This week brings us the release of three pieces of economic data, but one of them is not considered to be of high importance. The biggest event of the week will be the Federal Open Market Committee (FOMC) meeting Tuesday. With so much uncertainty surrounding this Fed meeting, expect to see plenty of volatility after its results are announced. We may also see some pressure in bonds tomorrow as investors prepare for the meeting, but most traders will make their moves post-meeting Tuesday.

There is no relevant data scheduled for release tomorrow. The first piece of economic data of interest this week will be posted Tuesday morning. Employee Productivity and Costs data for the second quarter will give us an indication of employee output. High levels of productivity are believed to allow the economy to grow without fears of inflation. I don’t see this being a big mover of mortgage pricing, especially since it is the same day as the FOMC meeting. Analysts are currently expecting to see an increase in productivity of 1.1%. A higher than expected reading could help improve bonds, but until we get the results of the FOMC meeting, we will likely see little movement in mortgage rates.

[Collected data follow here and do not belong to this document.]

(** ** The older copy of [mergeRepositoryFiles] *)

(** On a tree without children no file passes the tests of the second
    walk. *)
Lemma no_children_nothing_selected (localeCompare : string → string → Z)
    (depth : nat) (items : list Entry) (excludeDirs excludeFiles : list string)
    (includeExtensions : option (list string)) (tempDir repoName : string)
    (t : FileTree) :
  buildFileTree localeCompare depth items excludeDirs repoName includeExtensions
    = Some t →
  hasChildren t = false →
  filter (λ f : string * string * string,
            qualifies excludeFiles includeExtensions f.1.2 = true)
         (reachedFiles excludeDirs tempDir items) = [].
Proof.
  intros Ht Hc.
  destruct (buildFileTree_files localeCompare excludeDirs includeExtensions
              (markerPath tempDir repoName) depth items repoName t tempDir
              (repoName +:+ "/") Ht) as (kids & -> & Hleaves).
  { intros rest. apply markerPath_below. }
  destruct kids as [|k kids]; [|done]. cbn [flat_map] in Hleaves.
  apply Permutation_nil in Hleaves.
  apply (map_eq_nil (λ f : string * string * string,
                       markerPath tempDir repoName f.1.1)).
  rewrite selected_by_name. by rewrite Hleaves.
Qed.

The FOMC meeting will adjourn at 2:15 PM Tuesday. Usually, the post-meeting comments seem to have more of an influence on the markets than the rate adjustments themselves as the rate changes are quite often expected. However, this meeting is likely to be different. Many analysts are currently expecting the Fed to leave key short-term interest rates unchanged for the first time after 17 straight increases. There is a pretty good chance of this happening in my opinion, but just how the markets will react may surprise many. Any hint of a possible pause by the Fed has led to rallies in stocks and bonds over the past few months. If the Fed was to make that move at this meeting, the initial reaction will likely be positive for stocks and bonds. However, I believe that once reality sets in, stocks may have a negative reaction because the pause would underscore the concern that the economy is indeed slowing. Slower economic growth means weaker consumer spending and corporate earnings, which leads to stock market losses.

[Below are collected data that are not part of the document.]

(** The token list ends with the one end-of-input token: its value is
    empty, it lies at or beyond the end of the text, and no token before
    it has the type [EOF] or a larger offset. *)
Theorem tokens_end_with_EOF (s : jsstring) (f : option jsstring)
    (toks : list Token) (errs : list LexerError)
    (Hrun : tokenize s f = Ok (toks, errs)) :
  exists init eof,
    toks = init ++ [eof] /\
    tok_type eof = EOF /\ tok_value eof = [] /\
    List.length s <= offset eof /\
    Forall (fun t => tok_type t <> EOF) init /\
    Forall (fun t => offset t <= offset eof) init.
Proof.
  destruct (tokenize_returns _ _ Hrun) as (st & Hi & Hend & -> & _).
  destruct Hi as [Hsrc Hstart Hbound Hord Hcount Heof].
  eexists. eexists. split; [reflexivity|].
  repeat split; auto.
  - unfold offset. simpl. unfold isAtEnd in Hend.
    apply Nat.leb_le in Hend. rewrite Hsrc in Hend. exact Hend.
  - eapply Forall_impl; [|exact Hbound]. unfold offset. simpl. intros; lia.
Qed.

(** The tokens are listed in the order of their offsets. *)
Theorem token_offsets_ordered (s : jsstring) (f : option jsstring)
    (toks : list Token) (errs : list LexerError)
    (Hrun : tokenize s f = Ok (toks, errs)) :
  StronglySorted (fun a b => offset a <= offset b) toks.
Proof.
  destruct (tokenize_returns _ _ Hrun) as (st & Hi & Hend & -> & _).
  destruct Hi as [Hsrc Hstart Hbound Hord Hcount Heof].
  apply ordered_snoc; [exact Hord|].
  eapply Forall_impl; [|exact Hbound]. unfold offset. simpl. intros; lia.
Qed.

Lemma no_invalid_filter (ts : list Token) :
  filter isInvalid ts = [] <-> Forall (fun t => tok_type t <> INVALID) ts.
Proof.
  induction ts as [|t ts IH]; simpl.
  - split; [constructor | reflexivity].
  - unfold isInvalid at 1. destruct (TokenType_eq_dec (tok_type t) INVALID) as [e|n].
    + rewrite e, TokenType_eqb_refl. split; [discriminate|].
      intros H. inversion H; subst. congruence.
    + rewrite (TokenType_eqb_neq n). rewrite IH. split.
      * intros H. constructor; assumption.
      * intros H. inversion H; assumption.
Qed.

(** Every diagnostic comes with one [INVALID] token and every [INVALID]
    token with one diagnostic: their numbers agree, and the list of
    diagnostics is empty exactly when no token is [INVALID]. *)
Theorem errors_counted_by_invalid_tokens (s : jsstring) (f : option jsstring)
    (toks : list Token) (errs : list LexerError)
    (Hrun : tokenize s f = Ok (toks, errs)) :
  List.length errs = List.length (filter isInvalid toks) /\
  (errs = [] <-> Forall (fun t => tok_type t <> INVALID) toks).
Proof.
  destruct (tokenize_returns _ _ Hrun) as (st & Hi & Hend & -> & ->).
  destruct Hi as [Hsrc Hstart Hbound Hord Hcount Heof].
  assert (Hlen : List.length (errors st)
                 = List.length
                     (filter isInvalid
                        (tokens st
                         ++ [createToken EOF [] (line st) (column st)
                               (current st) LitAbsent]))).
  { rewrite filter_app, length_app. simpl. lia. }
  split; [exact Hlen|]. rewrite <- no_invalid_filter.
  split.
  - intros H. rewrite H in Hlen. simpl in Hlen.
    apply length_zero_iff_nil. symmetry. exact Hlen.
  - intros H. rewrite H in Hlen. simpl in Hlen.
    apply length_zero_iff_nil. exact Hlen.
Qed.

Lemma tokenize_plain (s : jsstring) (f : option jsstring)
    (Hplain : ~ In BACKSLASH s) :
  exists toks errs, tokenize s f = Ok (toks, errs).
Proof.
  pose proof (LexerFacts.tokenize_terminates s f) as Hterm.
  pose proof (@keeps_scan_loop s (new_Lexer s f) (Inv_start s f)) as K.
  unfold tokenize, Lexer_tokenize in *. unfold bind at 1. unfold bind at 1 in Hterm.
  destruct (while _ _ _ (new_Lexer s f)) as [[[] st]| |].
  - eexists. eexists. reflexivity.
  - contradiction.
  - contradiction.
Qed.

(** A source text without a backslash is always tokenized: [tokenize]
    returns, it raises no exception. *)
Theorem no_backslash_no_exception (s : jsstring) (f : option jsstring)
    (Hplain : ~ In BACKSLASH s) :
  exists toks errs, tokenize s f = Ok (toks, errs).
Proof. exact (@tokenize_plain s f Hplain). Qed.

(** On every source text the scanner ends: [tokenize] returns its tokens
    and errors, or raises the exception of an escape sequence, and then
    the text holds a backslash. *)
Theorem tokenize_returns_or_throws (s : jsstring) (f : option jsstring) :
  (exists toks errs, tokenize s f = Ok (toks, errs)) \/
  (exists e, tokenize s f = Throw e /\ In BACKSLASH s).
Proof.
  pose proof (LexerFacts.tokenize_terminates s f) as Hterm.
  destruct (in_dec N.eq_dec BACKSLASH s) as [Hin|Hplain].
  - destruct (tokenize s f) as [[toks errs]|e|]; eauto.
    contradiction.
  - left. exact (@tokenize_plain s f Hplain).
Qed.


Lemma tokens_end_with_EOF_witness :
  exists toks errs,
    tokenize LexerFacts.slices_example None = Ok (toks, errs) /\
    exists init eof,
      toks = init ++ [eof] /\
      tok_type eof = EOF /\ tok_value eof = [] /\
      List.length LexerFacts.slices_example <= offset eof /\
      Forall (fun t => tok_type t <> EOF) init /\
      Forall (fun t => offset t <= offset eof) init.
Proof.
  eexists. eexists. split; [vm_compute; reflexivity|].
  eapply (@tokens_end_with_EOF LexerFacts.slices_example None).
  vm_compute. reflexivity.
Defined.

Lemma token_offsets_ordered_witness :
  exists toks errs,
    tokenize LexerFacts.slices_example None = Ok (toks, errs) /\
    StronglySorted (fun a b => offset a <= offset b) toks.
Proof.
  eexists. eexists. split; [vm_compute; reflexivity|].
  eapply (@token_offsets_ordered LexerFacts.slices_example None).
  vm_compute. reflexivity.
Defined.

Lemma errors_counted_by_invalid_tokens_witness :
  exists toks errs,
    tokenize LexerFacts.slices_example None = Ok (toks, errs) /\
    List.length errs = 3 /\
    List.length errs = List.length (filter isInvalid toks).
Proof.
  eexists. eexists. split; [vm_compute; reflexivity|].
  split; [reflexivity|].
  eapply (@errors_counted_by_invalid_tokens LexerFacts.slices_example None).
  vm_compute. reflexivity.
Defined.

Lemma no_backslash_no_exception_witness :
  exists toks errs, tokenize (js "let x = $ 1") None = Ok (toks, errs).
Proof.
  apply no_backslash_no_exception.
  intros H. simpl in H.
  repeat (destruct H as [H|H]; [discriminate H|]). exact H.
Defined.
End TokenListFacts.

(* ================================================================== *)
(** * Facts about the parser's cursor and its error recovery *)
(* ================================================================== *)

Module ParserFacts.

Import AST Parser.

(** The cursor is on a token and the last token is the end of input. *)
Definition wellFormed (p : Parser) : Prop :=
  current p < List.length (tokens p) /\
  exists init eof, tokens p = init ++ [eof] /\ tok_type eof = EOF.

Lemma wellFormed_peek (p : Parser) :
  wellFormed p -> exists t, peek p = Some t.
Proof.
  intros [H _]. unfold peek.
  destruct (nth_error (tokens p) (current p)) eqn:E; [eauto|].
  apply nth_error_None in E. lia.
Qed.

Lemma wellFormed_isAtEnd (p : Parser) :
  wellFormed p -> exists b, isAtEnd p = Some b.
Proof.
  intros H. destruct (wellFormed_peek H) as [t Ht].
  unfold isAtEnd. rewrite Ht. simpl. eauto.
Qed.

(** Away from the end of input there is a next token. *)
Lemma not_at_end_room (p : Parser) :
  wellFormed p -> isAtEnd p = Some false ->
  S (current p) < List.length (tokens p).
Proof.
  intros [Hc (init & eof & Ht & He)] H. unfold isAtEnd, peek in H.
  rewrite Ht in *. rewrite length_app in *. simpl in *.
  destruct (Nat.eq_dec (current p) (List.length init)) as [e|n]; [|lia].
  rewrite e, nth_error_app2, Nat.sub_diag in H by lia. simpl in H.
  rewrite He in H. discriminate.
Qed.

Lemma advance_wellFormed (p : Parser) :
  wellFormed p ->
  exists p', advance p = Some p' /\ wellFormed p' /\
    tokens p' = tokens p /\ errors p' = errors p /\
    current p <= current p' /\
    (isAtEnd p = Some false -> current p' = S (current p)).
Proof.
  intros H. destruct (wellFormed_isAtEnd H) as [b Hb]. unfold advance.
  rewrite Hb. destruct b.
  - exists p. split; [reflexivity|]. split; [exact H|].
    split; [reflexivity|]. split; [reflexivity|]. split; [lia|discriminate].
  - eexists. split; [reflexivity|]. simpl.
    pose proof (not_at_end_room H Hb). destruct H as [_ He].
    split; [split; [simpl; lia | exact He]|].
    split; [reflexivity|]. split; [reflexivity|]. split; [lia|reflexivity].
Qed.

Ltac done_here p :=
  exists p; split; [reflexivity|]; split; [assumption|];
  split; [reflexivity|]; split; [reflexivity|]; split; [lia|].

(** Where [synchronize] stops: at the end of input, after a semicolon,
    or before a token that starts a declaration or a statement. *)
Definition boundary (p : Parser) : Prop :=
  isAtEnd p = Some true \/
  (exists t, previous p = Some t /\ tok_type t = SEMICOLON) \/
  (exists t, peek p = Some t /\ startsDeclaration (tok_type t) = true).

Bond traders will likely be relieved that the Fed is, at least temporarily, at ease with inflation concerns. Since inflation erodes the value of a bond’s future fixed interest payments and drives bond prices lower (pushing mortgage rates higher), this news will likely be taken positively in the bond market. But traders will also be looking at the post-meeting statement for any indication of whether this is a temporary pause by the Fed or if more increases are likely in the near future. Generally speaking, a hint of more rate hikes in the future will be construed as an indication that inflation is still a concern and would likely drive bond prices lower and mortgage rates higher Tuesday afternoon and Wednesday.

There is also a possibility of Mr. Bernanke and friends making another quarter point rate hike. Unless they were to follow that move with an announcement that it would be the last increase for the immediate future, I would expect the markets to drop considerably and mortgage rates to spike higher. The Fed will eventually have to stop raising rates, but many already think they have gone too far. The goal of the rate hikes is to slow economic activity and control inflationary pressures. But there is also a need for a "soft landing" meaning that the effects of the increases come slowly rather than a "hard" slowdown that could put the economy into a recession. The jury cannot start debating that issue until the rate increases have stopped.

The big economic report of the week comes Friday morning with the release of July’s Retail Sales report. This data is very important to the financial markets and mortgage rates because it helps us measure consumer spending. Since consumer spending makes up two-thirds of the U.S. economy, any data related to it can cause a fair amount of movement in the markets. A smaller than expected increase would indicate that consumers are spending less than previously thought, potentially slowing the economy. This is good news for the bond market and mortgage rates as it eases inflation concerns and makes long-term securities such as mortgage-related bonds more attractive to investors. Current forecasts are calling for an increase of 0.6%.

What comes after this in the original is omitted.